Commercial banks yesterday continuously revised upwards their offering prices by 50 đồng against the previous day, listing the selling rate at between VNĐ22,465 and VNĐ22,500.
With a rise of 50 đồng for selling against the previous day, the Asia Commercial Bank (ACB) listed the dollar at the highest rate of VNĐ22,500 among all commercial banks.
Sacombank also raised the US dollar prices by 40 đồng against the previous day, both for buying and selling, to trade the dollar at VNĐ22,400/VNĐ22,480, respectively.
Vietcombank also increased the rate by 50 đồng and 40 đồng for selling and buying against the previous day, listing the rate at VNĐ22,395 and VNĐ22,465.
The buying/selling rate listed at the Bank for Investment and Development of Việt Nam (BIDV) was also high at VNĐ22.410/VNĐ22.480.
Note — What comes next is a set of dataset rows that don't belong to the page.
(** Reading a token inside a block. *)
Lemma accept_inside c a token n :
  sim c a -> in_i32 token = true -> ph a = Counting n \/ ph a = Waiting ->
  exists c' a', accept c token = Ok c' /\ step a (Accept token) a' /\ sim c' a'.
Proof.
  intros [Hf Hb Hl Hc Hst He Hphase Hm Hi] Ht Hph.
  destruct (advance_ok _ _ _ _ He Ht) as (m' & p & o & E & Ho & Hp).
  assert (accept c token = accept_counting c token) as ->.
  { unfold accept. destruct Hph as [Hph|Hph]; rewrite Hph in Hphase; cbn in Hphase;
      [by destruct Hphase as [-> _] | by rewrite Hphase]. }
  unfold accept_counting. rewrite E. bind_simpl. cbn [fst snd].
  destruct o as [w|].
  - destruct Hp as (k & -> & Hk & Hm'). destruct (Z.leb_spec 0 (Z.of_nat k)); [|lia].
    eexists _, (Machine Done (start_text a) [] (Some w)). split_and!; [done | by apply (step_natural a token n w) |].
    split; cbn; try done. by exists k.
  - destruct Hp as [-> Hm']. pose proof (reset_ok _ _ _ Hm') as Hr. simpl.
    assert (utf8_complete (with_end c m') token = complete cfg token) as -> by apply Hc.
    destruct Hph as [Hph|Hph]; rewrite Hph in Hphase; cbn in Hphase.
    + destruct Hphase as (Hsc & Hrem & Hn). cbn. rewrite Hsc, Hrem.
      assert (int_ (n - 1) = Ok (n - 1) :> M Z) as ->.
      { apply int_Ok. split; [|done]. apply in_i32_spec in Hl. apply in_i32_spec. lia. }
      bind_simpl. destruct (Z.leb_spec (n - 1) 0) as [Hle|Hgt].
      * exists (if complete cfg token
                then with_end (start_forcing (with_remaining (with_end c m') (n - 1))) (matcher_reset m')
                else with_end (with_state (with_remaining (with_end c m') (n - 1)) REASONING_BUDGET_WAITING_UTF8)
                       (matcher_reset m')).
        eexists. split_and!; [by destruct (complete cfg token) | apply (step_exhaust a token n); [done | lia | done] |].
        destruct (complete cfg token); by split.
      * eexists _, _. split_and!; [done | apply (step_count a token n); [done | lia | done] |].
        split; cbn; try done. split_and!; first [done | lia].
    + rewrite Hphase. destruct (complete cfg token) eqn:Ec.
      * eexists _, _. split_and!; [done | by apply step_waited | by split].
      * eexists _, _. split_and!; [done | by apply step_wait |]. split; cbn; done.
Qed.

(** Reading a token of the forced sequence. *)
Lemma accept_forced c a token k :
  sim c a -> in_i32 token = true -> ph a = Forcing k ->
  exists c' a', accept c token = Ok c' /\ step a (Accept token) a' /\ sim c' a'.
Proof.
  intros [Hf Hb Hl Hc Hst He Hphase Hm Hi] Ht Hph. rewrite Hph in Hphase. destruct Hphase as [Hs Hpos].
  destruct (advance_ok _ _ _ _ He Ht) as (m' & p & o & E & Ho & Hp).
  assert (matcher_ok (ends cfg) (match o with Some _ => [] | None => end_text a ++ [token] end) m') as Hm'.
  { destruct o; [destruct Hp as (? & _ & _ & ?) | destruct Hp as [_ ?]]; done. }
  assert (match_of p o) as Hmo.
  { destruct o; [destruct Hp as (x & ? & ? & _); by exists x | destruct Hp as [? _]; done]. }
  unfold accept. rewrite Hs. unfold accept_forcing. rewrite E. bind_simpl. cbn. rewrite Hf, Hpos.
  destruct (Nat.leb_spec (length (forced cfg)) (S k)) as [Hle|Hgt].
  - eexists _, _. split_and!; [done | by apply (step_force a token k o) |].
    unfold forced_left. destruct (Nat.leb_spec (length (forced cfg)) (S k)); [|lia]. by split.
  - eexists _, _. split_and!; [done | by apply (step_force a token k o) |].
    unfold forced_left. destruct (Nat.leb_spec (length (forced cfg)) (S k)); [lia|]. by split.
Qed.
In the global market, the dollar index, a measure of its value against a basket of currencies, rose to 100.53 on Wednesday, its highest since April 2003, according to Reuters.
The dollar also rose 0.5 per cent against the yen to a five-month high of 109.75 yen, rose to an eight-year high against the Chinese yuan of 6.8703 yuan and the euro fell below US$1.07 for the first time in a year.
Đào Văn Hùng, member of the National Financial and Monetary Policy Consultation Council and director of the Ministry of Planning and Investment’s Policy and Development Institute, attributed the strengthening of the dollar against the đồng to investors betting that US President-elect Trump’s plans to cut taxes and boost infrastructure spending would boost economic activity while his proposals to deport illegal immigrants and impose tariffs on cheap imports are seen driving inflation higher. That prospect has given rise to expectations that US interest rates will rise faster than previously anticipated.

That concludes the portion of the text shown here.